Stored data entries
+++

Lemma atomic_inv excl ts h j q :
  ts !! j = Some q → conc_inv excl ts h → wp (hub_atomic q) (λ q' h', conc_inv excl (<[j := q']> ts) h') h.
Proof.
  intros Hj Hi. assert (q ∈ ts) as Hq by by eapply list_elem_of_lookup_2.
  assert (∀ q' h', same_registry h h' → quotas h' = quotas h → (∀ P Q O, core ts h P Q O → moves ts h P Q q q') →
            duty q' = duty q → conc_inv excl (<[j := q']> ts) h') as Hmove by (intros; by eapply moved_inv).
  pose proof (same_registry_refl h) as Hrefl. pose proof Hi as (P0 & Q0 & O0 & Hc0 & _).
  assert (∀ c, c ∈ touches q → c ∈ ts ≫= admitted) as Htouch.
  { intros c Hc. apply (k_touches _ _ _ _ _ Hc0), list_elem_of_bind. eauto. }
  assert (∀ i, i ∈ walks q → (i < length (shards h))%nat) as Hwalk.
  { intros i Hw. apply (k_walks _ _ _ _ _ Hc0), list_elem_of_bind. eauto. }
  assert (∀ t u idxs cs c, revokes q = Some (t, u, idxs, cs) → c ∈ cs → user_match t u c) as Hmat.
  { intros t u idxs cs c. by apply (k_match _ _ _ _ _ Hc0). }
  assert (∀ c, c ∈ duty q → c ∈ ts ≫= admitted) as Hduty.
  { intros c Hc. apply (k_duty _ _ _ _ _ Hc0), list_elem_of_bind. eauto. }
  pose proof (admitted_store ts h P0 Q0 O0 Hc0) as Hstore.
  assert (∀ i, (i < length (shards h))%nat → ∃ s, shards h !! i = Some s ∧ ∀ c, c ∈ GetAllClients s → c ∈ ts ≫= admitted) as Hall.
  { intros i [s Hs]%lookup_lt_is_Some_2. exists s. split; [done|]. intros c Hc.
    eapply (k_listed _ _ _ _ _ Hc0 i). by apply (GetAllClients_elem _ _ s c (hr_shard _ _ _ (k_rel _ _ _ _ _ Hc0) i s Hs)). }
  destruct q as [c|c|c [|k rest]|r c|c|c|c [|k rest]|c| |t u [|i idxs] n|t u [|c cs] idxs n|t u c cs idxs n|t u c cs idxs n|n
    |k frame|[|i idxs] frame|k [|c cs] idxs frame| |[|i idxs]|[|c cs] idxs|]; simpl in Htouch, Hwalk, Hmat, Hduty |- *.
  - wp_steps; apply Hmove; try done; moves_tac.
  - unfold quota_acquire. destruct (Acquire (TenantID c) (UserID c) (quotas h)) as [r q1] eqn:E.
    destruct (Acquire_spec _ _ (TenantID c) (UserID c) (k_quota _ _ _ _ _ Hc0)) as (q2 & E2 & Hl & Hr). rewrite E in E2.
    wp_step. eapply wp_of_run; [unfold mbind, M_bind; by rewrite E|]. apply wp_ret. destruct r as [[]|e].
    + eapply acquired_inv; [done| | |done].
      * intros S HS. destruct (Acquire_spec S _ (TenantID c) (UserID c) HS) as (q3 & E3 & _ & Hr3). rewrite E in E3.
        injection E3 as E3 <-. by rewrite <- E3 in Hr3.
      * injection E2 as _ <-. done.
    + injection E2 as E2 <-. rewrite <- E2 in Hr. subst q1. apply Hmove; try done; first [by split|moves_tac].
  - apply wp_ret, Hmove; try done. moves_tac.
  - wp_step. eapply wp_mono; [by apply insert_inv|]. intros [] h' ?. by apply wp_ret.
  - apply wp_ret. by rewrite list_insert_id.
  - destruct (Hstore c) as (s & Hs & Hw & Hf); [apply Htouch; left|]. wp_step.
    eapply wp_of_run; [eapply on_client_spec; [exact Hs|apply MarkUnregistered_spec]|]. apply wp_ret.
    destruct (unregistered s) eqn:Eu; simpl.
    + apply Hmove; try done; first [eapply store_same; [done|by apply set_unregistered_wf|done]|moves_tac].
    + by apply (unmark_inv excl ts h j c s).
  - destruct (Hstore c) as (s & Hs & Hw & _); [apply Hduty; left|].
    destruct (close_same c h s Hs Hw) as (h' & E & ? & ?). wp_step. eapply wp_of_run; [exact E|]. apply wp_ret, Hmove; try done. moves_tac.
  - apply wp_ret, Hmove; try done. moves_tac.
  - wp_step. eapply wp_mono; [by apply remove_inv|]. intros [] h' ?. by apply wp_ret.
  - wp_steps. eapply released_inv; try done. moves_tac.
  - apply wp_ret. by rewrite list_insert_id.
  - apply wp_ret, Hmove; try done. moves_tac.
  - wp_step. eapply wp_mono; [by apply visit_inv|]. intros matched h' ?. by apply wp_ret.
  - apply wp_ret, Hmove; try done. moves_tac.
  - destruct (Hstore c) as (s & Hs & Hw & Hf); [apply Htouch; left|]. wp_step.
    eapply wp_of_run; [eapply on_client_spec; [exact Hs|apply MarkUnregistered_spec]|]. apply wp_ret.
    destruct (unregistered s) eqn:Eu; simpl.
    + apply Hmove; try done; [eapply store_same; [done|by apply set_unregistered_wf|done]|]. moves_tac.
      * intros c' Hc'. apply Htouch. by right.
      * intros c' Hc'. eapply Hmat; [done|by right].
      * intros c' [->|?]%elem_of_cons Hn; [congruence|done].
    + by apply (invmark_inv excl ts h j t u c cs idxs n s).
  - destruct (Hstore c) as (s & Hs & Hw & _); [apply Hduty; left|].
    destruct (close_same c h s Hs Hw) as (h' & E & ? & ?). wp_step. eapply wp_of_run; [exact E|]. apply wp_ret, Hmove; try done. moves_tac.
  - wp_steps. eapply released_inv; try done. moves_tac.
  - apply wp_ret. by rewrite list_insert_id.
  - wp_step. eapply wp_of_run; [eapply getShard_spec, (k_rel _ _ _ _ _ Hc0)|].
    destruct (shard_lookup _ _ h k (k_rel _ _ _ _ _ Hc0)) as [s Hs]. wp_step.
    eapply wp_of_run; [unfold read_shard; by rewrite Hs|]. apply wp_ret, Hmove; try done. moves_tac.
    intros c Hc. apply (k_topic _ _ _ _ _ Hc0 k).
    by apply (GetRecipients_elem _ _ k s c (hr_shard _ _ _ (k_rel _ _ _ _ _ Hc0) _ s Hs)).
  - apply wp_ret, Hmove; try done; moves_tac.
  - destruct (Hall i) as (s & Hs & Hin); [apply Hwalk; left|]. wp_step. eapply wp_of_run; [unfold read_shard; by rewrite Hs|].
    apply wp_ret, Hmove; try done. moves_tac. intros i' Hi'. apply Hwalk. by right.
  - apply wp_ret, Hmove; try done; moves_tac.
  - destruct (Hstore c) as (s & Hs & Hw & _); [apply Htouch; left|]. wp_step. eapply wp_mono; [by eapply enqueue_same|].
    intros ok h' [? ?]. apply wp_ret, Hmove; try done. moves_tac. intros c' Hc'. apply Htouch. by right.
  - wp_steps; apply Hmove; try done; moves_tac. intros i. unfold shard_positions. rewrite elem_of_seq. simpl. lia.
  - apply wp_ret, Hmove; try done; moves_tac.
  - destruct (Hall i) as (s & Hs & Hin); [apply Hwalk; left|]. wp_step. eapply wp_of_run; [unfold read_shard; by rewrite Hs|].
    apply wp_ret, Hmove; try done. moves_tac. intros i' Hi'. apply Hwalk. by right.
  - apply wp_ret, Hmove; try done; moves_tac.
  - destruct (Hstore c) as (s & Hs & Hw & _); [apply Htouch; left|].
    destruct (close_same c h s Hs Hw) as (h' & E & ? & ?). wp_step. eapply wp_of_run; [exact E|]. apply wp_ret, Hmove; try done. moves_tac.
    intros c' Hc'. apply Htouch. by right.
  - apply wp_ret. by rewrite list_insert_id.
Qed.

+++

**YOUR GOAL**
Each record above needs to be set down again, word for word.

**YOUR RESPONSE**
Lemma atomic_inv excl ts h j q :
  ts !! j = Some q → conc_inv excl ts h → wp (hub_atomic q) (λ q' h', conc_inv excl (<[j := q']> ts) h') h.
Proof.
  intros Hj Hi. assert (q ∈ ts) as Hq by by eapply list_elem_of_lookup_2.
  assert (∀ q' h', same_registry h h' → quotas h' = quotas h → (∀ P Q O, core ts h P Q O → moves ts h P Q q q') →
            duty q' = duty q → conc_inv excl (<[j := q']> ts) h') as Hmove by (intros; by eapply moved_inv).
  pose proof (same_registry_refl h) as Hrefl. pose proof Hi as (P0 & Q0 & O0 & Hc0 & _).
  assert (∀ c, c ∈ touches q → c ∈ ts ≫= admitted) as Htouch.
  { intros c Hc. apply (k_touches _ _ _ _ _ Hc0), list_elem_of_bind. eauto. }
  assert (∀ i, i ∈ walks q → (i < length (shards h))%nat) as Hwalk.
  { intros i Hw. apply (k_walks _ _ _ _ _ Hc0), list_elem_of_bind. eauto. }
  assert (∀ t u idxs cs c, revokes q = Some (t, u, idxs, cs) → c ∈ cs → user_match t u c) as Hmat.
  { intros t u idxs cs c. by apply (k_match _ _ _ _ _ Hc0). }
  assert (∀ c, c ∈ duty q → c ∈ ts ≫= admitted) as Hduty.
  { intros c Hc. apply (k_duty _ _ _ _ _ Hc0), list_elem_of_bind. eauto. }
  pose proof (admitted_store ts h P0 Q0 O0 Hc0) as Hstore.
  assert (∀ i, (i < length (shards h))%nat → ∃ s, shards h !! i = Some s ∧ ∀ c, c ∈ GetAllClients s → c ∈ ts ≫= admitted) as Hall.
  { intros i [s Hs]%lookup_lt_is_Some_2. exists s. split; [done|]. intros c Hc.
    eapply (k_listed _ _ _ _ _ Hc0 i). by apply (GetAllClients_elem _ _ s c (hr_shard _ _ _ (k_rel _ _ _ _ _ Hc0) i s Hs)). }
  destruct q as [c|c|c [|k rest]|r c|c|c|c [|k rest]|c| |t u [|i idxs] n|t u [|c cs] idxs n|t u c cs idxs n|t u c cs idxs n|n
    |k frame|[|i idxs] frame|k [|c cs] idxs frame| |[|i idxs]|[|c cs] idxs|]; simpl in Htouch, Hwalk, Hmat, Hduty |- *.
  - wp_steps; apply Hmove; try done; moves_tac.
  - unfold quota_acquire. destruct (Acquire (TenantID c) (UserID c) (quotas h)) as [r q1] eqn:E.
    destruct (Acquire_spec _ _ (TenantID c) (UserID c) (k_quota _ _ _ _ _ Hc0)) as (q2 & E2 & Hl & Hr). rewrite E in E2.
    wp_step. eapply wp_of_run; [unfold mbind, M_bind; by rewrite E|]. apply wp_ret. destruct r as [[]|e].
    + eapply acquired_inv; [done| | |done].
      * intros S HS. destruct (Acquire_spec S _ (TenantID c) (UserID c) HS) as (q3 & E3 & _ & Hr3). rewrite E in E3.
        injection E3 as E3 <-. by rewrite <- E3 in Hr3.
      * injection E2 as _ <-. done.
    + injection E2 as E2 <-. rewrite <- E2 in Hr. subst q1. apply Hmove; try done; first [by split|moves_tac].
  - apply wp_ret, Hmove; try done. moves_tac.
  - wp_step. eapply wp_mono; [by apply insert_inv|]. intros [] h' ?. by apply wp_ret.
  - apply wp_ret. by rewrite list_insert_id.
  - destruct (Hstore c) as (s & Hs & Hw & Hf); [apply Htouch; left|]. wp_step.
    eapply wp_of_run; [eapply on_client_spec; [exact Hs|apply MarkUnregistered_spec]|]. apply wp_ret.
    destruct (unregistered s) eqn:Eu; simpl.
    + apply Hmove; try done; first [eapply store_same; [done|by apply set_unregistered_wf|done]|moves_tac].
    + by apply (unmark_inv excl ts h j c s).
  - destruct (Hstore c) as (s & Hs & Hw & _); [apply Hduty; left|].
    destruct (close_same c h s Hs Hw) as (h' & E & ? & ?). wp_step. eapply wp_of_run; [exact E|]. apply wp_ret, Hmove; try done. moves_tac.
  - apply wp_ret, Hmove; try done. moves_tac.
  - wp_step. eapply wp_mono; [by apply remove_inv|]. intros [] h' ?. by apply wp_ret.
  - wp_steps. eapply released_inv; try done. moves_tac.
  - apply wp_ret. by rewrite list_insert_id.
  - apply wp_ret, Hmove; try done. moves_tac.
  - wp_step. eapply wp_mono; [by apply visit_inv|]. intros matched h' ?. by apply wp_ret.
  - apply wp_ret, Hmove; try done. moves_tac.
  - destruct (Hstore c) as (s & Hs & Hw & Hf); [apply Htouch; left|]. wp_step.
    eapply wp_of_run; [eapply on_client_spec; [exact Hs|apply MarkUnregistered_spec]|]. apply wp_ret.
    destruct (unregistered s) eqn:Eu; simpl.
    + apply Hmove; try done; [eapply store_same; [done|by apply set_unregistered_wf|done]|]. moves_tac.
      * intros c' Hc'. apply Htouch. by right.
      * intros c' Hc'. eapply Hmat; [done|by right].
      * intros c' [->|?]%elem_of_cons Hn; [congruence|done].
    + by apply (invmark_inv excl ts h j t u c cs idxs n s).
  - destruct (Hstore c) as (s & Hs & Hw & _); [apply Hduty; left|].
    destruct (close_same c h s Hs Hw) as (h' & E & ? & ?). wp_step. eapply wp_of_run; [exact E|]. apply wp_ret, Hmove; try done. moves_tac.
  - wp_steps. eapply released_inv; try done. moves_tac.
  - apply wp_ret. by rewrite list_insert_id.
  - wp_step. eapply wp_of_run; [eapply getShard_spec, (k_rel _ _ _ _ _ Hc0)|].
    destruct (shard_lookup _ _ h k (k_rel _ _ _ _ _ Hc0)) as [s Hs]. wp_step.
    eapply wp_of_run; [unfold read_shard; by rewrite Hs|]. apply wp_ret, Hmove; try done. moves_tac.
    intros c Hc. apply (k_topic _ _ _ _ _ Hc0 k).
    by apply (GetRecipients_elem _ _ k s c (hr_shard _ _ _ (k_rel _ _ _ _ _ Hc0) _ s Hs)).
  - apply wp_ret, Hmove; try done; moves_tac.
  - destruct (Hall i) as (s & Hs & Hin); [apply Hwalk; left|]. wp_step. eapply wp_of_run; [unfold read_shard; by rewrite Hs|].
    apply wp_ret, Hmove; try done. moves_tac. intros i' Hi'. apply Hwalk. by right.
  - apply wp_ret, Hmove; try done; moves_tac.
  - destruct (Hstore c) as (s & Hs & Hw & _); [apply Htouch; left|]. wp_step. eapply wp_mono; [by eapply enqueue_same|].
    intros ok h' [? ?]. apply wp_ret, Hmove; try done. moves_tac. intros c' Hc'. apply Htouch. by right.
  - wp_steps; apply Hmove; try done; moves_tac. intros i. unfold shard_positions. rewrite elem_of_seq. simpl. lia.
  - apply wp_ret, Hmove; try done; moves_tac.
  - destruct (Hall i) as (s & Hs & Hin); [apply Hwalk; left|]. wp_step. eapply wp_of_run; [unfold read_shard; by rewrite Hs|].
    apply wp_ret, Hmove; try done. moves_tac. intros i' Hi'. apply Hwalk. by right.
  - apply wp_ret, Hmove; try done; moves_tac.
  - destruct (Hstore c) as (s & Hs & Hw & _); [apply Htouch; left|].
    destruct (close_same c h s Hs Hw) as (h' & E & ? & ?). wp_step. eapply wp_of_run; [exact E|]. apply wp_ret, Hmove; try done. moves_tac.
    intros c' Hc'. apply Htouch. by right.
  - apply wp_ret. by rewrite list_insert_id.
Qed.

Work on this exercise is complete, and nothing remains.